Goblin Valley State Park is located in the San Rafael Desert of Utah, in the United States of America. The park was established in 1964, and has an area of approximately 9,915 acres or 40 square kilometers. Goblin Valley gets its name from unusually shaped rock formations, pinnacles called hoodoos, which are casually referred to as goblins.
The unusual and striking rock formations in Goblin Valley State Park are the very thing that give the park its name. These mushroom shaped rock columns vary in size, but can reach several meters in height. Similarly, some formations have small rounded tops, but others are extremely ‘top heavy’ or are even joined with other pillars, such as the table-top rock. The curious shapes in these rock pillars are caused by long term erosion. The mushroom shape occurs because lower layers in the rock are softer, meaning they are more easily broken down by wind or rain. The top layers of rock are harder, and therefore are eroded much more slowly, meaning the pillars or pinnacles take on a top-heavy domed top.
The hoodoos are made of entrada sandstone, which in turn are layers of shale, sandstone and siltstone which have piled up over time, usually due to tidal flows. This indicates that the valley may once have been near an ancient sea which dried millions of years ago.
Visiting The Park
The distinct shapes of the hoodoos, or goblins, have made Goblin Valley State Park a popular tourist destination for hikers and families alike. It is open year round to the public, and offers various hiking, trail biking, camping and picnicking areas. Spring and fall are the ideal times to visit the park, as temperatures can fluctuate greatly throughout the year. In summer months, day time temperatures can range between 30 and 40 degrees celsius, or 90 and 105 fahrenheit. The high elevation and low humidity do mean the park cools quickly in the evenings, though, and summer averages drop to around 10 C or 50 F. Similarly, winters can be pleasantly cool for long hikes and outdoor activities during the day, but overnight temperatures for campers drop to around -15 C or lower, which is just above 0 F.
Because the valley park is in an arid desert, vegetation is more minimal, but there are several plants that are native to the area. Cacti are common, thriving in the dry hot climate of Utah deserts. Their thick waxy coating helps protect them from heat, wind and blowing sand. Similarly, Indian ricegrass, Russian thistle and Mormon tea can also be found in this region. Larger plants found at higher elevations include juniper and pinyon pines.

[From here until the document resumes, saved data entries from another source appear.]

(** * UniVerse API: a shallow embedding of [main.py] and its properties

    The handlers of [main.py] are embedded as functions over an explicit
    model of the document store.  Python dictionaries are finite maps from
    strings to values, exceptions are the left summand of the handlers'
    results, and the readings of [datetime.utcnow()] and [uuid4()] are
    explicit arguments, named in the order in which the handler takes them. *)

From Stdlib Require Import ZArith NArith String Ascii List Bool Floats Lia.
From Stdlib Require Import Sorted Permutation.
From stdpp Require Import gmap strings list fin_maps.

Open Scope string_scope.

(** ** Values *)

(** A naive [datetime]: microseconds since 0001-01-01T00:00:00. *)
Definition datetime := Z.

(** A [bson.ObjectId] holds a byte string, each byte a number below 256.
    The ones the driver generates have twelve bytes; [ObjectId(str)] can
    build a shorter one (see [ObjectId_parse]). *)
Definition ObjectId := list N.

(** The values found in the documents of this program: [None], [str],
    [float], [List[str]] (the [tags] field), [datetime] and [ObjectId].
    A [datetime] is naive ([VDatetime]) or carries a UTC offset
    ([VDatetimeTz], the wall-clock reading and the offset, both in
    microseconds), as a timestamp parsed from a request body can. *)
Inductive value :=
| VNone
| VStr (s : string)
| VFloat (x : float)
| VList (l : list string)
| VDatetime (t : datetime)
| VDatetimeTz (t : datetime) (utcoffset : Z)
| VObjectId (o : ObjectId).

(** A document is a Python [dict] with string keys. *)
Abbreviation doc := (gmap string value).

(** ** What the runtime provides

    The regular-expression engine of the store, CPython's [repr] of floats
    and of lists, and [hashlib.sha256] are not reimplemented: the
    development is parametric in them. *)
Class Runtime := {
  (** [re_valid pattern options]: the store accepts the pattern as a
      regular expression. *)
  re_valid : string -> string -> bool;
  (** [re_search pattern options text]: the store's [$regex] operator, for
      a pattern it accepts. *)
  re_search : string -> string -> string -> bool;
  (** [repr] of a [float]. *)
  float_repr : float -> string;
  (** [repr] of a list of strings. *)
  list_repr : list string -> string;
  (** [hashlib.sha256(s.encode("utf-8")).hexdigest()]. *)
  sha256_hexdigest : string -> string
}.

(** ** Decimal and hexadecimal rendering *)

Definition digit_char (n : Z) : ascii := ascii_of_N (48 + Z.to_N n).

(** [zpad w n]: the [w] least significant decimal digits of [n] ("%0wd"). *)
Fixpoint zpad (w : nat) (n : Z) : string :=
  match w with
  | O => ""
  | S w' => zpad w' (n / 10) ++ String (digit_char (n mod 10)) ""
  end.

Definition hex_char (n : N) : ascii :=
  if (n <? 10)%N then ascii_of_N (48 + n) else ascii_of_N (87 + n).

(** [binascii.hexlify]: two lower-case hexadecimal digits per byte. *)
Fixpoint hexlify (bs : list N) : string :=
  match bs with
  | [] => ""
  | b :: bs' =>
      String (hex_char (b / 16)) (String (hex_char (b mod 16)) (hexlify bs'))
  end.

Definition hex_value (c : ascii) : option N :=
  let n := N_of_ascii c in
  if ((48 <=? n) && (n <=? 57))%N then Some (n - 48)%N
  else if ((97 <=? n) && (n <=? 102))%N then Some (n - 87)%N
  else if ((65 <=? n) && (n <=? 70))%N then Some (n - 55)%N
  else None.

(** ASCII whitespace: space, [\t], [\n], [\v], [\f], [\r]. *)
Definition is_space (c : ascii) : bool :=
  let n := N_of_ascii c in
  ((n =? 32) || ((9 <=? n) && (n <=? 13)))%N.

(** [bytes.fromhex]: two hexadecimal digits per byte; ASCII whitespace
    is skipped before a byte and at the end, not between the two digits
    of a byte.  [None] stands for [ValueError]. *)
Fixpoint fromhex (s : string) : option (list N) :=
  match s with
  | EmptyString => Some []
  | String c s' =>
      if is_space c then fromhex s'
      else
        match hex_value c, s' with
        | Some hi, String c' s'' =>
            match hex_value c' with
            | Some lo => cons (16 * hi + lo)%N <$> fromhex s''
            | None => None
            end
        | _, _ => None
        end
  end.

(** The [w] least significant bytes of [n], most significant first. *)
Fixpoint bytes_of_N (w : nat) (n : N) : list N :=
  match w with
  | O => []
  | S w' => (bytes_of_N w' (n / 256) ++ [n mod 256])%list
  end%N.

Due to the high day-time temperatures and strong direct sun during the day, most animals that live in deserts such as Goblin Valley are strictly nocturnal. These animals must also be able to go long periods of time without a direct water source, as there is little rain in the desert. Most animals derive their water from the foods they eat, such as cacti, which store large amounts of water within. Common animals in Goblin Valley State Park include jackrabbits and kangaroo rats, kit foxes, coyotes, pronghorns, as well as rattlesnakes and scorpions.